McCain had just five interceptions during five previous seasons with the Houston Texans, but he returned one 38 yards for a touchdown in 2011. So, when Blake Bortles fired a pass right to him in the flat last week, McCain knew exactly what to do with the errant pass from Jacksonville's rookie quarterback.
"He threw it right to me,'' McCain said Wednesday. "I thought he was going to throw it over my head, because we had good coverage, but I guess he didn't see me and threw it right to me. Once I secured it, the rest was easy. I had a clear path to the end zone and ran it in.''
McCain's pick-six from 22 yards out was a watershed moment for a defense that hasn't forced many turnovers in recent years, let alone put them in the end zone. And with fellow corner Cortez Allen getting an interception for a second straight week, the Steelers defense could be on an upswing.
"We all have to work together on defense,'' McCain said. "If we hold our coverages, maybe we can get more pressure and get to the quarterback. If they provide more pressure up front, that allows us to have tighter coverage. So, it's a team effort on defense, but it always starts up front.''
The Steelers have had to shuffle their secondary since Ike Taylor's serious injury Sept. 21 at Carolina, with veteran Will Gay moving into the starting lineup. Originally, Antwon Blake moved into Gay's previous role in passing situations, but McCain has replaced him as an additional defensive back in the nickel.
"Brice comes from a team where he played a lot,'' Gay said. "He's played a lot of football in this league, so to get a veteran guy like that in free agency before the season was a bonus. And when things happen in the secondary as far as injuries, it always helped when you can plug in a guy like that.''
The win against the Jaguars won't go down as a defensive gem, as far as the Steelers are concerned, but it could be a turning point for the unit.
"We definitely have more confidence now after that last performance, safety Shamarko Thomas said. "It's not that we weren't confident in our play, but that kind of solidified it in our minds that we were doing the right things and that all that hard work would pay off at some point. And now, we have to build on that this week and keep it going.''
Many believed that Thomas would be moved in as the extra DB in passing situations, but the second-year safety hasn't even practiced there. Now, he has a chance to miss Sunday's game at Cleveland with a hamstring injury. He rode a stationary bike on the sideline during Wednesday's practice, while McCain is getting more accustomed to his role.

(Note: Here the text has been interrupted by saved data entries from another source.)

(** * fairtest: multiple-testing correction of investigation statistics

    A shallow embedding of [fairtest/modules/statistics/multiple_testing.py]
    ([compute_all_stats], [num_hypotheses], [compute_stats]) together with
    the properties its specification states about it.

    Conventions of the embedding.
    - A Python exception is an outcome [Raise e]; a normal return is [Ok a].
    - Calls that leave the module ([logging.info], [metric.compute],
      [multipletests]) are recorded, in program order, in a trace of
      [Event]s next to the outcome (a writer monad with errors, [M]).
    - A Python [dict] is an association list with pairwise distinct keys
      whose list order is the order in which the dictionary iterates.  The
      order in which a dictionary freshly built by a comprehension iterates
      is a parameter [iter_order] of the development: the language fixes it
      only up to a permutation of the keys.
    - A metric is what the specification makes of it: [compute] returns
      fresh statistics and leaves the metric's reference [stats], which
      the module reads only for their shape, as they are.  A metric that
      raises is outside the model: the module has no handler and the
      exception would leave it as it came.
    - Numbers ([level], p-values) are kept abstract behind a record of
      operations; the structural results hold for any instance, arithmetic
      results are proved over the rationals [Q], and binary64 floats are an
      instance used to evaluate the code as the interpreter does. *)

From Stdlib Require Import String.
From Stdlib Require Import List Bool Arith ZArith QArith Qminmax Lia Lqa.
From Stdlib Require Import Permutation Floats.
Import ListNotations.
(** * polyrhythm.js-assimp: the Assimp JSON importer, embedded and verified

    A shallow embedding of [src/AssimpImport.ts] and [src/SceneAnimation.ts].
    The importer walks the JSON document that assimpjs produces and builds
    the scene model of polyrhythmjs, using gl-matrix vectors, matrices and
    quaternions for the numeric fields. *)

From stdpp Require Import gmap strings list pretty.
From Stdlib Require Import Strings.Byte Floats.PrimFloat Floats.SpecFloat Floats.FloatOps.
(** On Go ints below 2^53 in magnitude, Add, Subtract and Multiply compute
    the integer sums, differences and products exactly (as float64
    values), pair by pair in a-major order, provided each result is again
    below 2^53 and, for Multiply, not zero. *)
Theorem integer_arithmetic_exact (t1 t2 : SuperpositionType)
    (A B : list Z) :
  Forall exactInt A -> Forall exactInt B ->
  ((forall a b, In a A -> In b B -> exactInt (a + b)) ->
   Eigenstates (Add (sp (mkSuperposition (ints A) t1))
                  (sp (mkSuperposition (ints B) t2)))
   = map (fun p => OfFloat64 (float64_of_Z (fst p + snd p)))
       (list_prod A B))
  /\ ((forall a b, In a A -> In b B -> exactInt (a - b)) ->
      Eigenstates (Subtract (sp (mkSuperposition (ints A) t1))
                     (sp (mkSuperposition (ints B) t2)))
      = map (fun p => OfFloat64 (float64_of_Z (fst p - snd p)))
          (list_prod A B))
  /\ ((forall a b, In a A -> In b B -> exactInt (a * b) /\ a * b <> 0) ->
      Eigenstates (Multiply (sp (mkSuperposition (ints A) t1))
                     (sp (mkSuperposition (ints B) t2)))
      = map (fun p => OfFloat64 (float64_of_Z (fst p * snd p)))
          (list_prod A B)).
Proof.
  intros HA HB.
  rewrite Forall_forall in HA, HB.
  split; [|split]; intros Hres.
  - change (Add ?x ?y) with (arithmetic OpAdd x y).
    rewrite arithmetic_values.
    apply (crossResults_ints addValues Z.add). intros a b Ha Hb.
    rewrite (arithmeticValues_unfold OpAdd).
    change (excluded OpAdd (int a) (int b)) with false. cbv iota.
    change (coerced (int a)) with (float64_of_Z a).
    change (coerced (int b)) with (float64_of_Z b).
    rewrite float64_add_exact; auto.
  - change (Subtract ?x ?y) with (arithmetic OpSubtract x y).
    rewrite arithmetic_values.
    apply (crossResults_ints subValues Z.sub). intros a b Ha Hb.
    rewrite (arithmeticValues_unfold OpSubtract).
    change (excluded OpSubtract (int a) (int b)) with false. cbv iota.
    change (coerced (int a)) with (float64_of_Z a).
    change (coerced (int b)) with (float64_of_Z b).
    rewrite float64_sub_exact; auto.
  - change (Multiply ?x ?y) with (arithmetic OpMultiply x y).
    rewrite arithmetic_values.
    apply (crossResults_ints mulValues Z.mul). intros a b Ha Hb.
    rewrite (arithmeticValues_unfold OpMultiply).
    change (excluded OpMultiply (int a) (int b)) with false. cbv iota.
    change (coerced (int a)) with (float64_of_Z a).
    change (coerced (int b)) with (float64_of_Z b).
    destruct (Hres a b Ha Hb) as [Hex Hnz].
    rewrite float64_mul_exact; auto.
Qed.

Lemma integer_arithmetic_exact_witness :
  Eigenstates (Multiply (sp (mkSuperposition (ints [1; 2; 3]) Disjunctive))
                 (sp (mkSuperposition (ints [4; 5]) Conjunctive)))
  = map (fun p => OfFloat64 (float64_of_Z (fst p * snd p)))
      (list_prod [1; 2; 3] [4; 5]).
Proof.
  refine (proj2 (proj2 (integer_arithmetic_exact Disjunctive Conjunctive
                          [1; 2; 3] [4; 5] _ _)) _).
  - repeat constructor.
  - repeat constructor.
  - intros a b Ha Hb. simpl in Ha, Hb.
    destruct Ha as [<-|[<-|[<-|[]]]]; destruct Hb as [<-|[<-|[]]];
      (split; [reflexivity | discriminate]).
Defined.

(** ** Numeric equality *)

Lemma SFeqb_refl (x : spec_float) : x <> S754_nan -> SFeqb x x = true.
Proof.
  intros Hx. unfold SFeqb.
  destruct x as [s|s| |s m e]; try (now elim Hx); simpl.
  - reflexivity.
  - now destruct s.
  - destruct s; rewrite Z.compare_refl;
      fold (Pos.compare m m); now rewrite Pos.compare_refl.
Qed.

Lemma float_eqb_left_refl (f g : float) :
  (f =? g)%float = true -> (f =? f)%float = true.
Proof.
  rewrite !eqb_spec. intros H. apply SFeqb_refl. intros Hnan.
  rewrite Hnan in H. discriminate.
Qed.

Lemma numericallyEqual_left_refl (a b : value) :
  numericallyEqual a b = true -> numericallyEqual a a = true.
Proof.
  unfold numericallyEqual.
  destruct (coerces a); [|discriminate].
  destruct (coerces b); [|discriminate]. simpl.
  apply float_eqb_left_refl.
Qed.

(** EqualTo of a superposition with Any of its own values keeps a value
    exactly when it coerces to a number other than NaN: text and other
    non-numeric values and NaN are dropped, everything else stays, in
    order. *)
Theorem EqualTo_self (t : SuperpositionType) (A : list value) :
  Eigenstates (EqualTo (sp (mkSuperposition A t)) (sp (Any A)))
  = filter (fun a => coerces a && negb (is_nan (coerced a))) A.
Proof.
  change (EqualTo ?x ?y) with (filtering OpEqualTo x y).
  rewrite filtering_values.
  change (operandValues (sp (mkSuperposition A t))) with A.
  change (operandValues (sp (Any A))) with A.
  change (operandMode (sp (Any A))) with Disjunctive.
  change (filteringValues OpEqualTo) with equalToValues.
  apply filter_ext_in. intros a Ha.
  rewrite compareInner_disjunctive, orb_false_r.
  replace (existsb (holds equalToValues a) A)
    with (existsb (numericallyEqual a) A).
  2:{ clear Ha. induction A as [|b A IH]; cbn [existsb]; [reflexivity|].
      now rewrite IH, holds_equalTo. }
  assert (Hself : numericallyEqual a a
                  = coerces a && negb (is_nan (coerced a))).
  { unfold numericallyEqual, is_nan. rewrite negb_involutive.
    now destruct (coerces a). }
  rewrite <- Hself.
  destruct (numericallyEqual a a) eqn:Haa.
  - apply existsb_exists. exists a. now split.
  - destruct (existsb (numericallyEqual a) A) eqn:Hex; [|reflexivity].
    apply existsb_exists in Hex. destruct Hex as [b [_ Hab]].
    apply numericallyEqual_left_refl in Hab. congruence.
Qed.

(** Coercion forgets the Go type of a number: an int or uint of any width
    holding n below 2^53 and the float64 n all coerce to the same number,
    keeping their own kind, so that EqualTo treats them as equal. *)
Theorem numeric_equality_across_types (w w' : IntSize) (n : Z) :
  exactInt n ->
  getNumericValue (OfInt w n) = (float64_of_Z n, reflect.IntKind w)
  /\ getNumericValue (OfUint w' n) = (float64_of_Z n, reflect.UintKind w')
  /\ getNumericValue (OfFloat64 (float64_of_Z n))
     = (float64_of_Z n, reflect.Float64)
  /\ equalToValues (OfInt w n) (OfUint w' n) = (true, None)
  /\ equalToValues (OfUint w' n) (OfFloat64 (float64_of_Z n)) = (true, None)
  /\ Eigenstates (EqualTo (OfInt w n)
                    (sp (Any [OfUint w' n; OfFloat64 (float64_of_Z n)])))
     = [OfInt w n].
Proof.
  intros Hn.
  pose proof (float64_of_Z_eqb n n Hn Hn) as Heq.
  rewrite Z.eqb_refl in Heq.
  assert (Hi : getNumericValue (OfInt w n)
               = (float64_of_Z n, reflect.IntKind w)) by now destruct w.
  assert (Hu : getNumericValue (OfUint w' n)
               = (float64_of_Z n, reflect.UintKind w')) by now destruct w'.
  assert (H1 : equalToValues (OfInt w n) (OfUint w' n) = (true, None)).
  { unfold equalToValues, performComparison. rewrite Hi, Hu.
    destruct w, w'; cbn [reflect.Kind_eqb reflect.IntKind reflect.UintKind
                           orb]; now rewrite Heq. }
  assert (H2 : equalToValues (OfUint w' n) (OfFloat64 (float64_of_Z n))
               = (true, None)).
  { unfold equalToValues, performComparison. rewrite Hu.
    change (getNumericValue (OfFloat64 (float64_of_Z n)))
      with (float64_of_Z n, reflect.Float64).
    destruct w'; cbn [reflect.Kind_eqb reflect.UintKind orb];
      now rewrite Heq. }
  repeat split; try assumption.
  change (EqualTo ?x ?y) with (filtering OpEqualTo x y).
  rewrite filtering_values.
  change (operandValues (OfInt w n)) with [OfInt w n].
  change (operandValues (sp (Any ?l))) with l.
  change (filteringValues OpEqualTo) with equalToValues.
  cbn [filter]. rewrite compareInner_stops; [reflexivity|].
  unfold holds, verdict. now rewrite H1.
Qed.

Lemma numeric_equality_across_types_witness :
  equalToValues (OfInt Size8 3) (OfUint Size64 3) = (true, None).
Proof.
  refine (proj1 (proj2 (proj2 (proj2
            (numeric_equality_across_types Size8 Size64 3 _))))).
  reflexivity.
Defined.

"I work hard every day in practice, and when you do that you can see the results in the game,'' McCain said. "So, I watched a lot of film last week to find some tendencies, and it paid off with a big play in the game.''
Both Gay and McCain believed that the club's new cornerback fit in right away, but it took a while for him to make an impact. Since he was new to the system, McCain didn't play right away, but he's been more involved the past three games. And the difference in the secondary play is noticeable.
"You get better and better as the weeks go on, and you develop better communication,'' McCain said. "And in the secondary, it's all about communication. For example, Troy likes to do a lot of different stuff, so I like to talk to him all the time to see what he's thinking and what he's going to do.''
McCain could be on the field quite a bit this week, as the Steelers visit Cleveland. The Browns were extremely successful in the no-huddle offense during the second half of a Week 1 loss to the Steelers, so the club expects them to use it more often Sunday.

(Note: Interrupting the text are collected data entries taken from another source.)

(** * DataSet: configuration store and date-based split

    A shallow embedding of [tcn_sequence_models/data_processing/dataset.py]
    (class [DataSet]) together with the properties of its configuration
    round trip, of its error behaviour and of its date-based split.

    Python values are modelled by the inductive [PyVal]; a [DataSet]
    instance is its attribute dictionary (a finite map from attribute names
    to values); exceptions are results of an error monad, and a method that
    assigns attributes threads the attribute dictionary, so that the
    assignments made before an exception stay visible afterwards, as they do
    in Python. *)

From Stdlib Require Import ZArith QArith Qround List String Ascii Bool Lia.
From Stdlib Require Import DecimalString.
From stdpp Require Import base option gmap strings list fin_maps.

Import ListNotations.
Local Open Scope string_scope.
Local Open Scope list_scope.
Local Open Scope Z_scope.

(* ===================================================================== *)
(** * 1. Python values *)
(* ===================================================================== *)

(** [datetime.date]: compared field by field, most significant first. *)
Record date := mkDate { year : Z; month : Z; day : Z }.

"Oh, yeah, we expect them to run it a lot,'' McCain said. "Actually, it's more of a surprise if a team doesn't come out and do it. So, we believe Cleveland will be in the no-huddle a lot this week. It made a big difference in that first Cleveland game, because we weren't communicating very good, and that hurt us. But we'll be ready for it this time.''
And if McCain gets another ball thrown his way, he'll know what to do with it once he picks it off.